## [MATERIAL PROVIDED]
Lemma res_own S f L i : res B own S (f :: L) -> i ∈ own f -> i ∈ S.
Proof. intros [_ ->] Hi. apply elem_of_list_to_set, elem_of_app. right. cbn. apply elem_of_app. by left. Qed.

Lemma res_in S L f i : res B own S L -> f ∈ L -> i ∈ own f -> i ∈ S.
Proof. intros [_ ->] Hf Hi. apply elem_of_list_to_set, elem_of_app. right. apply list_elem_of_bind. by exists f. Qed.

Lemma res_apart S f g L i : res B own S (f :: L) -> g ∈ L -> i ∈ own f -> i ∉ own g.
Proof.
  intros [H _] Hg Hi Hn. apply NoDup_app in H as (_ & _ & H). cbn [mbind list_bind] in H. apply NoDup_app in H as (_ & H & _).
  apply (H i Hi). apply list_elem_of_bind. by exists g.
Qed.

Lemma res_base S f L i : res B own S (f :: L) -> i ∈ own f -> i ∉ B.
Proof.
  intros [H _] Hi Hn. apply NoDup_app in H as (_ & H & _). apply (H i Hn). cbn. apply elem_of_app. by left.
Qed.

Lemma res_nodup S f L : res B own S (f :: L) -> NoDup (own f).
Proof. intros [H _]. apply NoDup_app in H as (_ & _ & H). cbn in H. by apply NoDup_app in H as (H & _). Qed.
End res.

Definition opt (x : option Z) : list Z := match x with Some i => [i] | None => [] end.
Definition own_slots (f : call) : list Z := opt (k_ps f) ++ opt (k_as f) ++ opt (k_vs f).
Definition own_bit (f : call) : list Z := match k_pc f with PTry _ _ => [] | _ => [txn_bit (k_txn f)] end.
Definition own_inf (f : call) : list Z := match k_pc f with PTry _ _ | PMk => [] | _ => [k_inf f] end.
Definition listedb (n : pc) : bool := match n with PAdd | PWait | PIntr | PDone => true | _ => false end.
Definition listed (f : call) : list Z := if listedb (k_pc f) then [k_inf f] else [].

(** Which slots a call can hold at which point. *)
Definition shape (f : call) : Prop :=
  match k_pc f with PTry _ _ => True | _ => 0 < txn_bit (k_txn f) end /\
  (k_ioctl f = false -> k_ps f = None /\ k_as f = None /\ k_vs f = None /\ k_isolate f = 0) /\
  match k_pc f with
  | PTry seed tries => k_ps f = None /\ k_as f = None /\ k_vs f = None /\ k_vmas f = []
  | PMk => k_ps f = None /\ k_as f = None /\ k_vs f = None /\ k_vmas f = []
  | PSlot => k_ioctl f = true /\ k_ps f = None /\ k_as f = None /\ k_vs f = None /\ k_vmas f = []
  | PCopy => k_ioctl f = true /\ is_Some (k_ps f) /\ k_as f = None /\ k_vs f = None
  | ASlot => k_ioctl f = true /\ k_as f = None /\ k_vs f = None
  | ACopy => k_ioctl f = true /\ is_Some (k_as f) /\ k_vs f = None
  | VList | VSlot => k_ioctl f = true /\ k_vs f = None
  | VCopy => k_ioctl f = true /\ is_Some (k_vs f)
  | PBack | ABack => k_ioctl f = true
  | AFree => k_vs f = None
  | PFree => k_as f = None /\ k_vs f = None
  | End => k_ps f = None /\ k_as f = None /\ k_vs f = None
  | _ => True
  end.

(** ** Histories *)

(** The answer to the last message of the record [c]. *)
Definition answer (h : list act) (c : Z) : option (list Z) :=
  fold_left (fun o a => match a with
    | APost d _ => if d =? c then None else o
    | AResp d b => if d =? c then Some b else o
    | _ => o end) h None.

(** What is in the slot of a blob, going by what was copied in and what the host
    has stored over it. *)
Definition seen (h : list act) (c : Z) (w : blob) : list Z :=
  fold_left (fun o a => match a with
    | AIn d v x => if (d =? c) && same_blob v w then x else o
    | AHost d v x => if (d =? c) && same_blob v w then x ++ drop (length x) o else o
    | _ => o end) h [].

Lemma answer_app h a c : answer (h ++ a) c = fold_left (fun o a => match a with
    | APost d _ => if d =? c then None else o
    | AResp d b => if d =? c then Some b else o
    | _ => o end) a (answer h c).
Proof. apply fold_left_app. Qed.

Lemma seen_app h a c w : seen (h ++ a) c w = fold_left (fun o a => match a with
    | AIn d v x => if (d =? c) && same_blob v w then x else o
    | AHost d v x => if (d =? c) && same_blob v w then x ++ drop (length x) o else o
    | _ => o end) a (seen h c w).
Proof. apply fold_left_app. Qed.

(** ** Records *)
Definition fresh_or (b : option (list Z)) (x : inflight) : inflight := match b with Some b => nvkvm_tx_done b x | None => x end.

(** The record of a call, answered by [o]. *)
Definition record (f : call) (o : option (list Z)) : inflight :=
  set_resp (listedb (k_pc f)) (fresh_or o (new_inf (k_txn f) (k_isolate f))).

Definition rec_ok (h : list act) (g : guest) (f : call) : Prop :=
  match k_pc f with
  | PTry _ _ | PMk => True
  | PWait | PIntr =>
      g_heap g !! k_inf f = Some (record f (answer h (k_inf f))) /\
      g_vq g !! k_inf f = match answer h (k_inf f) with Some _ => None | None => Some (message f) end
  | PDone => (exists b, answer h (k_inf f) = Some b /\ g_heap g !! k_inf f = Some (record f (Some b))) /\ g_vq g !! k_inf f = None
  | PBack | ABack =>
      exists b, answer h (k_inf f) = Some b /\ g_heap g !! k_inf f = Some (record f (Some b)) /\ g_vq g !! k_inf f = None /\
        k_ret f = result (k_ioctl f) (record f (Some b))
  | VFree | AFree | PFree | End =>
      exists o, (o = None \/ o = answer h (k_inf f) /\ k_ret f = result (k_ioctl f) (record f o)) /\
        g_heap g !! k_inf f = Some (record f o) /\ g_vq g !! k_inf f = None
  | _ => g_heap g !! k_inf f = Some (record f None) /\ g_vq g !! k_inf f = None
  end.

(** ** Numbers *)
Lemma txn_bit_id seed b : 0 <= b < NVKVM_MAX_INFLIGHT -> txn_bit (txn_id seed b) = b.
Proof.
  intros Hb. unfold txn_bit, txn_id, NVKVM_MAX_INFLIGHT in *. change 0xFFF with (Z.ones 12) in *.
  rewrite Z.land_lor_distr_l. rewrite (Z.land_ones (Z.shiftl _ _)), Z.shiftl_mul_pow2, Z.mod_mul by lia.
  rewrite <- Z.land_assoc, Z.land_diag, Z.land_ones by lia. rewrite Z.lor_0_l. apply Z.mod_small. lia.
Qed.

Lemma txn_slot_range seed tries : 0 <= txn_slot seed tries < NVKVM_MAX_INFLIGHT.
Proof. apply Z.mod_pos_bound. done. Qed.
---
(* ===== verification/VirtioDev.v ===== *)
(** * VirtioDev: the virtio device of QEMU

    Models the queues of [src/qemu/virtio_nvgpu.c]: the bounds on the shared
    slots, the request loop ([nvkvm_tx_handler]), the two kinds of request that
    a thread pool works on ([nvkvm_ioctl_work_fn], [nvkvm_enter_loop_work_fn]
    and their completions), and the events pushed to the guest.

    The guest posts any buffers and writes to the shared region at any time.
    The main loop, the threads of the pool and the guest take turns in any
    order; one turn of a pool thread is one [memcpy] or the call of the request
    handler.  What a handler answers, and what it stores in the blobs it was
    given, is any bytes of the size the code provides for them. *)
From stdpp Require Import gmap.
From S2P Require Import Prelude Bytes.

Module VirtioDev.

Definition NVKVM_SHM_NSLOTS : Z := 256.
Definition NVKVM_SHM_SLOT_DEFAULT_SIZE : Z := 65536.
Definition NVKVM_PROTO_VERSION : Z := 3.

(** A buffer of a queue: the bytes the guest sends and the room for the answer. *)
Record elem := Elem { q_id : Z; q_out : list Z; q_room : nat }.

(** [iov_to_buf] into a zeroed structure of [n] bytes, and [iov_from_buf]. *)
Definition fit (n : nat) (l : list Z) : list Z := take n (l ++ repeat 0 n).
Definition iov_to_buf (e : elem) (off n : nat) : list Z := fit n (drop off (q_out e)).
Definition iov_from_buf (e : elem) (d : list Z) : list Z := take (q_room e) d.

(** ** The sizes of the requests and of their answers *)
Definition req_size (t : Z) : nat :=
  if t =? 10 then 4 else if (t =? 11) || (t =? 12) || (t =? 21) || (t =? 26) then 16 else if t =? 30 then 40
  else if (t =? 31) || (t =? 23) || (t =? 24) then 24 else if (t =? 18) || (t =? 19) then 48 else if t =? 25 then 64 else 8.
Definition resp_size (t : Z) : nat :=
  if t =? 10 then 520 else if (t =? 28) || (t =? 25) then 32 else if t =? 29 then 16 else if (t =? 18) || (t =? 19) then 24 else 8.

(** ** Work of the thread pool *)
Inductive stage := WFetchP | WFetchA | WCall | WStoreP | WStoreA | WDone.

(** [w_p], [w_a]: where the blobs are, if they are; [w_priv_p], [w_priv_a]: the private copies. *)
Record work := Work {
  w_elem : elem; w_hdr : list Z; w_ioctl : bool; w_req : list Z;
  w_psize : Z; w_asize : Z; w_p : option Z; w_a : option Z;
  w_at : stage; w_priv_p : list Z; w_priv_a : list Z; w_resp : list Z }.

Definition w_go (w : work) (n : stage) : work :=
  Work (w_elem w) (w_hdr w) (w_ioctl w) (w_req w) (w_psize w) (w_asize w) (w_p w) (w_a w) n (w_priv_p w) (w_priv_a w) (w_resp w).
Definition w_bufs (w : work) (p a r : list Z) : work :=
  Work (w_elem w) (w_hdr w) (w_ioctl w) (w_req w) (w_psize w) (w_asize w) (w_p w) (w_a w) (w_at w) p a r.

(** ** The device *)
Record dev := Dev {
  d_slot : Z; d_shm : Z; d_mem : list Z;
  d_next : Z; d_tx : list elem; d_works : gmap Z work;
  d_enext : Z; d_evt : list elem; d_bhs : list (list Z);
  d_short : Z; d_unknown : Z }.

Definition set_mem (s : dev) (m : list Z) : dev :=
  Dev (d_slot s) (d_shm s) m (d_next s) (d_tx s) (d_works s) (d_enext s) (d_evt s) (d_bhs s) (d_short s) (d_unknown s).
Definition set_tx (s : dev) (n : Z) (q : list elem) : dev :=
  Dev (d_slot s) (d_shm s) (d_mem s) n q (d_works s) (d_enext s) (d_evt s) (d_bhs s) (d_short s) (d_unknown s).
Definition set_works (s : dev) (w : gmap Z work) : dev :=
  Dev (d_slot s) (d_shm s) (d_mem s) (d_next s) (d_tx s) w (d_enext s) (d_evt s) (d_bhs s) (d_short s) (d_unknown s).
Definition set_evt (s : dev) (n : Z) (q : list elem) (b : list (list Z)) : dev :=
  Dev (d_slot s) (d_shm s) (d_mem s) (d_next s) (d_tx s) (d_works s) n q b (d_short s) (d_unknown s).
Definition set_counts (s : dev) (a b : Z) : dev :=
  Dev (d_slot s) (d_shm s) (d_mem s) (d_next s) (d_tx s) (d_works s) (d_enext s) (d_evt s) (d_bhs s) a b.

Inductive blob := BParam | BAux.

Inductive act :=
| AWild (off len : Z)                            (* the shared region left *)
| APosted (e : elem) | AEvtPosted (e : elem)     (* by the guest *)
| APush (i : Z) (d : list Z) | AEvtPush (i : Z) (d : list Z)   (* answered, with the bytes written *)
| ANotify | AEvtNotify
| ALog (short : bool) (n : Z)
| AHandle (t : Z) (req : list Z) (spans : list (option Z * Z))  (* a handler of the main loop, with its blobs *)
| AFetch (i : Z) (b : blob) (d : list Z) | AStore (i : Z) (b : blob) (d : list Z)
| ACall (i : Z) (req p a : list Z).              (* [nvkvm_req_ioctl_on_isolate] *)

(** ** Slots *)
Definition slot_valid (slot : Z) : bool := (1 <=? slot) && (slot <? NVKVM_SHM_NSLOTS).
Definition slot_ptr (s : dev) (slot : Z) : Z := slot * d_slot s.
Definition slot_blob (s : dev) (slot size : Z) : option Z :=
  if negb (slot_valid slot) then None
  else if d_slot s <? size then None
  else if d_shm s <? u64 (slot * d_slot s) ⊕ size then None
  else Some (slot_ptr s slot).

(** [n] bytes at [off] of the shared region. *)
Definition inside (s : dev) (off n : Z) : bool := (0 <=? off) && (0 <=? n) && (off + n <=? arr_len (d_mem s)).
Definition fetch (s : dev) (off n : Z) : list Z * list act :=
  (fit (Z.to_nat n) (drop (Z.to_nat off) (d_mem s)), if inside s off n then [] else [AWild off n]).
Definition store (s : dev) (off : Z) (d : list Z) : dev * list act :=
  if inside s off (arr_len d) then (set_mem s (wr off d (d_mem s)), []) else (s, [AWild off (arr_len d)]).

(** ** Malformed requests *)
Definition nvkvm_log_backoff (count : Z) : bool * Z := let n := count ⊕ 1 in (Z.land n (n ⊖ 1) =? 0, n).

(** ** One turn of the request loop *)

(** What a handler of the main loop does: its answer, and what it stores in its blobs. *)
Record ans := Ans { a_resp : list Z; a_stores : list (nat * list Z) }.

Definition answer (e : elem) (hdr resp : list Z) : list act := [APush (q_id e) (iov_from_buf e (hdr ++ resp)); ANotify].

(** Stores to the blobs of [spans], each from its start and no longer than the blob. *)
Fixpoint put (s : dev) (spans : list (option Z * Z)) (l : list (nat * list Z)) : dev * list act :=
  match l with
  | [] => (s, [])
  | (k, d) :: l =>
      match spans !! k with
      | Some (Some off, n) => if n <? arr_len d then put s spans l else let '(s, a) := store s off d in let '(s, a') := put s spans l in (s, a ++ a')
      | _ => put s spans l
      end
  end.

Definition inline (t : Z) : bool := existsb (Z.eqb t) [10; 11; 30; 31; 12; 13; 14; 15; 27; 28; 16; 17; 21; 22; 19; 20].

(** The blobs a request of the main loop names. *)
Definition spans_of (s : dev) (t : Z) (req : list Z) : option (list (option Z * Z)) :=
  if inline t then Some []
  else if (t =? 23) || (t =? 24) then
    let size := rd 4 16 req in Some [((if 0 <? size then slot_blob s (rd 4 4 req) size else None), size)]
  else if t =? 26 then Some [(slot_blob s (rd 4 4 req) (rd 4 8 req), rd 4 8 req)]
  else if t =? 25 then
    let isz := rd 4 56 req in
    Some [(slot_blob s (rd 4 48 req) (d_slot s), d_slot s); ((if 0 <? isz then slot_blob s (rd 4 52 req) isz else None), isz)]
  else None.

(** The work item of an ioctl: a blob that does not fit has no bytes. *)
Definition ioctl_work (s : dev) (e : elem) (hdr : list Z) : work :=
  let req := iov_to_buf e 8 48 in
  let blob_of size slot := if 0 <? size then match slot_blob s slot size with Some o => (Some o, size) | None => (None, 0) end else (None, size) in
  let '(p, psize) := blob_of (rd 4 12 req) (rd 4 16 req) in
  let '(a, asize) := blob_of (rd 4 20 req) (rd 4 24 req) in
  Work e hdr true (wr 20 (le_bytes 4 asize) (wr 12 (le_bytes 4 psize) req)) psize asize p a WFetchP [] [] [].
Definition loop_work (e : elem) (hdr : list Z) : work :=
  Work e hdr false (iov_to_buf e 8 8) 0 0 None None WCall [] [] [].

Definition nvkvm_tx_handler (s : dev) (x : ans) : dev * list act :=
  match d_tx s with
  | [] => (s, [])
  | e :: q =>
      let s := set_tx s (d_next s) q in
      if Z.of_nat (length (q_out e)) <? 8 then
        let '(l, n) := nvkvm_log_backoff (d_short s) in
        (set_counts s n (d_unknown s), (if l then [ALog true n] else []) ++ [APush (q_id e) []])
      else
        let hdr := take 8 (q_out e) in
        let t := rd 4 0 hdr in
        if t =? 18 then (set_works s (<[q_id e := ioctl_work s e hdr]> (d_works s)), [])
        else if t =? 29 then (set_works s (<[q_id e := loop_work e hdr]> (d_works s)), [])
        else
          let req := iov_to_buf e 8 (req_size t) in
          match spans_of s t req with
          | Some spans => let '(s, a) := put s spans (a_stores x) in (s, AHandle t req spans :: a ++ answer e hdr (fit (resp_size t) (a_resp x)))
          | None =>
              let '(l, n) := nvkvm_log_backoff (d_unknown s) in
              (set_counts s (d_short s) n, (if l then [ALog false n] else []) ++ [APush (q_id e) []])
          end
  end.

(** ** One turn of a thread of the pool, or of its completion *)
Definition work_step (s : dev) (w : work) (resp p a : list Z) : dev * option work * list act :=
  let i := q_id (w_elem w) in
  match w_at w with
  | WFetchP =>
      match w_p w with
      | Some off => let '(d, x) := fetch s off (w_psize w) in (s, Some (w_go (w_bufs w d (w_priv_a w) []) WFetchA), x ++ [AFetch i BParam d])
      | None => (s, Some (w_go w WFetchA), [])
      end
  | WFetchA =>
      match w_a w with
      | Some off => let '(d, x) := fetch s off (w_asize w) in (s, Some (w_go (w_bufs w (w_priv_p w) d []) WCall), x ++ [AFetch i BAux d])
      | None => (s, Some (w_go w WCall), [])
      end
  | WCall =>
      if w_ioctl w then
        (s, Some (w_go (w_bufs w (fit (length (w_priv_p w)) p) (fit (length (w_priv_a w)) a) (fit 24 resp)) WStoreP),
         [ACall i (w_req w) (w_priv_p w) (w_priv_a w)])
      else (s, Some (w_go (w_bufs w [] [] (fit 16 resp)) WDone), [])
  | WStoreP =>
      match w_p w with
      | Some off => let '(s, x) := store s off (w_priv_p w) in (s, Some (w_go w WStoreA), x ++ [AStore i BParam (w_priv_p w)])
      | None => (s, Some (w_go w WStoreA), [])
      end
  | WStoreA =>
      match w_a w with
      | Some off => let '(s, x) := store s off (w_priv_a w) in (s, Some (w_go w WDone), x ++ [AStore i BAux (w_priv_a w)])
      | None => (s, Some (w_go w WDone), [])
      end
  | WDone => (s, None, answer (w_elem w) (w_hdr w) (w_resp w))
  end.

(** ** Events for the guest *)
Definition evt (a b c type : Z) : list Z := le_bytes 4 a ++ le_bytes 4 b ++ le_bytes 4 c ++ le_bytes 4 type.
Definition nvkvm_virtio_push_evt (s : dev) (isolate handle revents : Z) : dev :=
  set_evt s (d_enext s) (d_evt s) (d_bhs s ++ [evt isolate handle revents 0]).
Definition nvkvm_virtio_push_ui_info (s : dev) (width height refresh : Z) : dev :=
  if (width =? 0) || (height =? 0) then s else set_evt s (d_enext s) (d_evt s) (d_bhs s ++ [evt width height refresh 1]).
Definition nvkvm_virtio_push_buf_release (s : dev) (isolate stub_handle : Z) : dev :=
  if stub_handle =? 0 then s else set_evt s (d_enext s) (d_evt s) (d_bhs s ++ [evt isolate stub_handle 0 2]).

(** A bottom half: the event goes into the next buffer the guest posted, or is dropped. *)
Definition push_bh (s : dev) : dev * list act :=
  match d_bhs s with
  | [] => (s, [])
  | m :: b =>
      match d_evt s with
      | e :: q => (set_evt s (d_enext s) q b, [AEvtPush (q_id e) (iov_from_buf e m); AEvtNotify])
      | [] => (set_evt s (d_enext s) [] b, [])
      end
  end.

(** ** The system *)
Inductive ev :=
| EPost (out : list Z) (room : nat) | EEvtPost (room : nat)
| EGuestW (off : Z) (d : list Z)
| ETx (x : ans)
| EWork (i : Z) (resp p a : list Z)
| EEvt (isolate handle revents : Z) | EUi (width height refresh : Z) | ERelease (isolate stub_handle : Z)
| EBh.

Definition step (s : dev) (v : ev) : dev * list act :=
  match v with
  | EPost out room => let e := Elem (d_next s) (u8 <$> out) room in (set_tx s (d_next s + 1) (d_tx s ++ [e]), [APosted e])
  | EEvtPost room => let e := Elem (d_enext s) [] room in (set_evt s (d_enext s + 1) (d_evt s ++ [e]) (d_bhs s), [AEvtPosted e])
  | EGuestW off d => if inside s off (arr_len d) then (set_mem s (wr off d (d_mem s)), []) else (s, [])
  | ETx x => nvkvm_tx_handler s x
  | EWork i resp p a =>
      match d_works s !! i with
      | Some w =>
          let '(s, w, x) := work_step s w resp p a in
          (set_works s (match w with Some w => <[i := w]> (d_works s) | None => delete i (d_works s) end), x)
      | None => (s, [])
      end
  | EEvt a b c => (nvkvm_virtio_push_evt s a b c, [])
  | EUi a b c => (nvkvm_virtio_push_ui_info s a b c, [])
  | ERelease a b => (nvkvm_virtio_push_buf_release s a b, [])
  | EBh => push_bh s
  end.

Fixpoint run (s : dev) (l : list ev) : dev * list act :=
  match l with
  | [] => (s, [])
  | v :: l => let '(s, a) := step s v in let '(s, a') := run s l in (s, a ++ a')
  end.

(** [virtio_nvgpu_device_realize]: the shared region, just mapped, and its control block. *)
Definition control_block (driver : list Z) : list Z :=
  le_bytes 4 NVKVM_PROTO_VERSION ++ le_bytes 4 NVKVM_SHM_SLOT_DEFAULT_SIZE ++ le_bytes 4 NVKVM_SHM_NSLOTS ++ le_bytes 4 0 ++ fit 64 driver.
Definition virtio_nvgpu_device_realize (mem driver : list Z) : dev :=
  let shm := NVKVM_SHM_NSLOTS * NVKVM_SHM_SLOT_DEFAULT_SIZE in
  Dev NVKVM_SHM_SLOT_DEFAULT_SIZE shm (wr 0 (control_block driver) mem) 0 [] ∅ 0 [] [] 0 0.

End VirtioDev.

## [ASSIGNED TASK]
Look above for the line that contains "Some [(slot_blob s (rd 4 48". Starting there, transcribe every line exactly until you have copied the line that contains "Work e hdr true".

## [RESPONSE AREA]
    Some [(slot_blob s (rd 4 48 req) (d_slot s), d_slot s); ((if 0 <? isz then slot_blob s (rd 4 52 req) isz else None), isz)]
  else None.

(** The work item of an ioctl: a blob that does not fit has no bytes. *)
Definition ioctl_work (s : dev) (e : elem) (hdr : list Z) : work :=
  let req := iov_to_buf e 8 48 in
  let blob_of size slot := if 0 <? size then match slot_blob s slot size with Some o => (Some o, size) | None => (None, 0) end else (None, size) in
  let '(p, psize) := blob_of (rd 4 12 req) (rd 4 16 req) in
  let '(a, asize) := blob_of (rd 4 20 req) (rd 4 24 req) in
  Work e hdr true (wr 20 (le_bytes 4 asize) (wr 12 (le_bytes 4 psize) req)) psize asize p a WFetchP [] [] [].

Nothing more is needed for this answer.